═══ Entries supplied

Lemma read_adapter d c e mac :
  mac ≠ [] → parse d = Some c → pointer adapter_place c = Some (of_tree (network_adapters e mac)) →
  attached_mac_address d = Some mac.
Proof.
  intros Hm Hc Hp. unfold attached_mac_address. rewrite Hc. cbn [mbind option_bind].
  unfold adapter_place in Hp. rewrite Hp. cbn [mbind option_bind]. unfold network_adapters.
  rewrite struct_field. cbn [map from_entries foldl entry_insert mbind option_bind list.head fst snd].
  unfold get_field, fields. rewrite struct_field. cbn [mbind option_bind].
  rewrite assoc_from_entries.
  change (assoc (text "MacAddress") (reverse _)) with (Some (of_tree (TText mac))).
  cbn [mbind option_bind]. rewrite text_is_str. cbn [mbind option_bind]. by rewrite bool_decide_eq_false_2.
Qed.

Lemma adapter_edit d e mac d' :
  mac ≠ [] → apply_network_adapter d e mac = Ok d' →
  attached_mac_address d' = Some mac ∧ apply_network_adapter d' e mac = Ok d' ∧
  same_but adapter_place d d' ∧ read_topology d' = read_topology d ∧ attachment_paths d' = attachment_paths d ∧
  offered_shares d' = offered_shares d.
Proof.
  intros Hm (c & c' & Hc & Hc' & Hi & Hw)%apply_network_adapter_inv.
  pose proof (insert_device_inv _ NETWORK_ADAPTERS_KEY _ _ eq_refl Hi) as (_ & _ & _ & _ & _ & _ & Hp).
  assert (Hf : ∀ q, plain q = true → parts adapter_place q = true → pointer q c' = pointer q c)
    by (intros q; by eapply (insert_device_frame _ NETWORK_ADAPTERS_KEY)).
  split_and!.
  - by eapply read_adapter.
  - unfold apply_network_adapter, parse_document. rewrite Hc'. cbn [ok_or rbind].
    by rewrite (insert_device_again _ NETWORK_ADAPTERS_KEY _ _ eq_refl Hi).
  - by eapply same_but_of.
  - eapply same_topology; [done..|by apply Hf|by apply Hf].
  - eapply same_attachments; [done..|]. by apply Hf.
  - eapply same_shares; [done..|]. by apply Hf.
Qed.

(** Removing it: nothing else is touched, and a document that has none is left
    as it is, byte for byte. *)
Lemma without_device_inv d k d' :
  is_index k = false → without_device d k = Ok d' →
  ∃ c c', parse d = Some c ∧ parse d' = Some c' ∧
    ((remove_device c k = None ∧ d' = d) ∨ remove_device c k = Some c') ∧
    ∀ q, plain q = true → parts (DEVICES_POINTER ++ [k]) q = true → pointer q c' = pointer q c.
Proof.
  unfold without_device. intros Hk H.
  destruct (parse_document d) as [c|x|] eqn:Hc; [|done..]. cbn [rbind] in H. apply parse_document_inv in Hc.
  destruct (remove_device c k) as [c'|] eqn:Hr.
  - pose proof (write_document_inv _ _ H). exists c, c'. split_and!; auto. intros q. by eapply remove_device_frame.
  - injection H as <-. exists c, c. split_and!; auto.
Qed.

Lemma nothing_removed c k :
  is_index k = false → remove_device c k = None → pointer (DEVICES_POINTER ++ [k]) c = None.
Proof.
  intros Hk Hr. destruct (pointer (DEVICES_POINTER ++ [k]) c) as [x|] eqn:Hp; [|done].
  apply (pointer_prefix DEVICES_POINTER) in Hp as (devices & Hd & Hp); [|done].
  rewrite pointer_in in Hp by done. unfold remove_device in Hr. rewrite Hd in Hr. cbn [mbind option_bind] in Hr.
  destruct (as_object devices) as [es|]; cbn [mbind option_bind] in *; [|done].
  destruct (assoc k es) as [v|]; cbn [mbind option_bind] in *; [|done].
  assert (Hs : ∃ c1, assign_at DEVICES_POINTER (object (entry_remove k es)) c = Some c1) by (apply assignable; eauto).
  destruct Hs as [c1 Hs]. congruence.
Qed.

Lemma removed_adapter d d' :
  remove_network_adapter d = Ok d' →
  attached_mac_address d' = None ∧ same_but adapter_place d d' ∧
  read_topology d' = read_topology d ∧ attachment_paths d' = attachment_paths d ∧
  offered_shares d' = offered_shares d.
Proof.
  intros (c & c' & Hc & Hc' & Hr & Hf)%(without_device_inv _ NETWORK_ADAPTERS_KEY); [|done].
  assert (Hg : pointer adapter_place c' = None).
  { destruct Hr as [[Hr ->]|Hr]; [|by apply removed_device in Hr].
    rewrite Hc in Hc'. injection Hc' as <-. by apply nothing_removed. }
  split_and!.
  - unfold attached_mac_address. rewrite Hc'. cbn [mbind option_bind]. unfold adapter_place in Hg. by rewrite Hg.
  - by eapply same_but_of.
  - eapply same_topology; [done..|by apply Hf|by apply Hf].
  - eapply same_attachments; [done..|]. by apply Hf.
  - eapply same_shares; [done..|]. by apply Hf.
Qed.

(** Attaching and detaching again is detaching. *)
Lemma attach_then_detach d e mac d' d1 d0 :
  apply_network_adapter d e mac = Ok d' → remove_network_adapter d' = Ok d1 → remove_network_adapter d = Ok d0 →
  parse d1 = parse d0.
Proof.
  intros (c & c' & Hc & Hc' & Hi & Hw)%apply_network_adapter_inv H1 H0.
  pose proof (remove_inserted _ NETWORK_ADAPTERS_KEY _ _ eq_refl Hi) as (c0 & Hr & Hor).
  unfold remove_network_adapter, without_device, parse_document in *. rewrite Hc' in H1. rewrite Hc in H0.
  cbn [ok_or rbind] in *. rewrite Hr in H1. apply write_document_inv in H1. rewrite H1.
  destruct Hor as [Hr0|[Hr0 ->]]; rewrite Hr0 in H0; [by apply write_document_inv in H0|by injection H0 as <-].
Qed.

(** *** The shares *)

Lemma offered_there d c exports :
  parse d = Some c →
  pointer shares_place c = Some (of_tree (fields [("Shares", TSeq (map Plan9Share exports))]%string)) →
  offered_shares d = Some (map read_only_share exports).
Proof.
  intros Hc Hp. unfold offered_shares, looked_up, shares_list. rewrite Hc. cbn [mbind option_bind].
  rewrite (pointer_app _ _ _ _ (eq_refl : plain shares_place = true) Hp), pointer_in by done.
  unfold fields. rewrite struct_field. cbn [mbind option_bind]. rewrite assoc_from_entries.
  change (assoc (text "Shares") (reverse _)) with (Some (of_tree (TSeq (map Plan9Share exports)))).
  cbn [mbind option_bind]. rewrite pointer_here. cbn [mbind option_bind]. rewrite array_of_seq. cbn.
  rewrite !map_map. f_equal. apply map_ext, share_as_offered.
Qed.

Lemma nothing_offered d c : parse d = Some c → pointer shares_place c = None → offered_shares d = None.
Proof.
  intros Hc Hp. unfold offered_shares, looked_up, shares_list. rewrite Hc. cbn [mbind option_bind].
  destruct (pointer (shares_place ++ [text "Shares"]) c) as [v|] eqn:Hv; [|done].
  apply (pointer_prefix shares_place) in Hv as (x & Hx & _); [congruence|done].
Qed.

══════

■ **Task**
All lines with the word "Lemma" need to be copied from the data above.

■ **Result for this exercise**
Lemma read_adapter d c e mac :
Lemma adapter_edit d e mac d' :
Lemma without_device_inv d k d' :
Lemma nothing_removed c k :
Lemma removed_adapter d d' :
Lemma attach_then_detach d e mac d' d1 d0 :
Lemma offered_there d c exports :
Lemma nothing_offered d c : parse d = Some c → pointer shares_place c = None → offered_shares d = None.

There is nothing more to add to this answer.